Jan 15, 2018 | By Benedict

Physicists at Tomsk State University in Russia are developing a new method of ultrasonic 3D printing that levitates small particles in an acoustic field. The technology, which could be ready by 2020, will be used for hot or chemically aggressive solutions and substances.

Two years is a long time in 3D printing, so when a group of scientists promises to develop a new technology over the course of two years, it’s easy to wonder whether the promised goods will ever arrive, and if so, whether they will still be relevant. A new 3D printing technique proposed by scientists specializing in radio physics at Tomsk State University (TSU) in Russia may or may not be the future of additive manufacturing, but it sure sounds interesting—especially for those with an interest in volatile, dangerous materials.
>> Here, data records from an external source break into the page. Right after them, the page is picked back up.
(** Closing the log: a file, but not the standard streams. *)
Definition log_calls (f : option file) : trace :=
  match f with
  | Some f => if 2 <? fileno f then [Ev (Fclose (fileno f)) tt] else []
  | None => []
  end.

(** The pid file is removed if there is one; a failure is only logged. *)
Definition pid_removed (pidfile : option string) (tr tr' : trace) : Prop :=
  match pidfile with
  | None => tr' = tr
  | Some f => exists u, grows logging (Ev (Unlink f) u :: tr) tr'
                        /\ (u = 0 -> tr' = Ev (Unlink f) u :: tr)
  end.

Section Signal.
Context `{EV : !Env} `{EN : !Endian} `{Q : !QueueOps}.
Context `{RC : !ReceiveContract Q} `{OC : !OwnerContract Q}.
Context (e : engine_t prog) `{EC : !EngineContract e}.
Implicit Types (d : daemon) (tr : trace).

(** The engine is closed, if it has a context, and what it leaves can be freed. *)
Definition engine_closed d tr (g1 : prog) tr1 : Prop :=
  match d_ctxt d with
  | None => g1 = dg d /\ tr1 = tr
  | Some c => exists c',
      (match close e with Some f => f c | None => mret c end) (dg d) tr = (Ok c', g1, tr1) /\ on_heap c'
  end.

Lemma wp_close_engine_calls d tr :
  d_engine d = Some e -> valid_ctxt (d_ctxt d) ->
  wp close_engine (fun o d' tr1 => o = Ok tt /\ exists g1, engine_closed d tr g1 tr1 /\
    d' = set_ctxt None (set_dg g1 (set_buffer None d))) d tr.
Proof.
  intros He Hv. unfold close_engine, engine_closed. wp_step. apply wp_modify. wp_step. wp_step.
  destruct (d_ctxt d) as [c|] eqn:Hc.
  2: { wp_step. split; [done|]. exists (dg d). split; [done|]. destruct d. simpl in *. by subst. }
  wp_step. wp_step. rewrite He. pose proof (close_ok c (dg d) tr Hv) as Hcl. unfold wp in Hcl.
  destruct ((match close e with Some f => f c | None => mret c end) (dg d) tr) as [[o g1] tr1] eqn:Hrun.
  destruct o as [c'|?| |?]; try done.
  apply wp_bind. eapply wp_mono with (Q := fun o d' tr' => o = Ok c' /\ tr' = tr1 /\
    d' = set_dg g1 (set_buffer None d)).
  - intros o d' tr' (-> & -> & ->). cbv beta iota. destruct c'; try done; simpl; wp_step; wp_step;
      wp_step; (split; [done|]); exists g1; (split; [eauto|done]).
  - destruct (close e) as [f|].
    + apply wp_on_prog. unfold wp. simpl. by rewrite Hrun.
    + injection Hrun as <- <- <-. apply wp_ret. split; [done|]. split; [done|]. by destruct d.
Qed.

(** A warning is written to the log; whether the log is a file does not change. *)
Lemma wp_warnc_logs msg g tr :
  wp (warnc msg) (fun o g' tr' => o = Ok tt /\ grows logging tr tr'
    /\ log_calls (pg_err_file g') = log_calls (pg_err_file g)) g tr.
Proof.
  unfold warnc. simpl. unfold banipd_verr, on_proc, write_line.
  destruct (pg_err_file g) as [[|fp]|] eqn:Ef; repeat (wp_step; rewrite ?Ef); units;
    (split; [done|]); (split; [by repeat constructor|]); simpl; by rewrite ?Ef.
Qed.

Lemma wp_remove_pid_logs d tr :
  wp remove_pid (fun o d' tr' => o = Ok tt /\ pid_removed (d_pidfile d) tr tr' /\
    exists g', d' = set_dg g' d /\ log_calls (pg_err_file g') = log_calls (pg_err_file (dg d))) d tr.
Proof.
  unfold remove_pid, pid_removed. wp_step. wp_step. destruct (d_pidfile d) as [f|].
  - apply wp_bind, wp_on_memory, wp_syscall. intros u eu _. cbv beta iota.
    destruct (u =? 0) eqn:Eu; cbn [negb].
    + wp_step. split; [done|]. split; [exists u; split; [constructor|done]|]. by eexists.
    + apply wp_on_prog. eapply wp_mono; [|apply wp_warnc_logs]. intros o g' tr' (-> & Hg & Hl).
      split; [done|]. split; [|by exists g']. exists u. split; [done|]. intros ->. done.
  - wp_step. split; [done|]. split; [done|]. exists (dg d). by destruct d.
Qed.

End Signal.

(** ** Witnesses

    On the system where every call succeeds, with POSIX queues. *)

#[local] Existing Instances env_default linux host_le.
#[local] Instance named_tables : NpfNamed := true.

#[export] Instance env_default_messages : MqMessages 1024 (EV := env_default).
Proof. intros tr d size m e [= <- <-]. simpl. lia. Qed.

#[local] Existing Instance posix_source.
The Russian physicists are developing a new kind of ultrasonic 3D printing that uses levitation to lift small particles of foam plastic. They say the technique could eventually be used to 3D print hot or chemically aggressive solutions and substances, precisely controlling and organizing the levitated particles to form 3D printed shapes, handling them safely in mid-air.

Although the technology is still in its very early stages, the system will purportedly use an anechoic chamber covered with wave absorbers and emitters. A stream of acoustic waves (40 kHz) will serve to suspend the foam plastic particles in mid-air, while power levels will be able to be adjusted to increase the “number and size” of the particles. Tailor-made software will be used to move the levitated particles from side to side.

“The first stage is a controlled levitation of particles,” explains Professor Dmitry Sukhanov, who has been tasked with overseeing the ambitious additive manufacturing project at TSU. “Based on this we will create a method of manipulating a group of particles to collect three-dimensional objects from them. Upon entering the sound field and during the precipitation, the particles of the powdery substance will be rearranged, fall along the required trajectories, and settle into a definite pattern. Layer after layer, particles will be deposited in any shape.”

It sounds radical, but it won’t be the first practical use of levitation for manufacturing purposes. Sukhanov says variations on this kind of technology already exist in several parts of the world, with the most advanced levitation research taking place in Japan and the UK. But the TSU researchers don’t just want to perfect the art of levitation. Rather, they have some particular 3D printing applications in mind for their new technology: the installation of components on printed circuit boards, the handling of dangerous chemical substances, and potentially other uses too.

“We will use our own lattices of ultrasonic radiators and develop a system for parallel control of emitters and software,” Sukhanov adds. “To achieve this goal, we need a combination of digital technologies for the transmission and processing of large amounts of data, technologies for synchronous generation and amplification of multiple signals, and solutions for acoustic and aerodynamic tasks.”

The physicists have already assembled a scale model of their levitational 3D printer, but there’s much more work to be done if the team is to meet its 2020 target. As part of the research, the physicists will need to call on the expertise of TSU chemists in order to select the optimal substances and temperature settings for fusing particles to a three-dimensional object. It’s a big task, but they will be helped along by a generous grant from the Russian Science Foundation—to the tune of 15 million rubles ($266,000).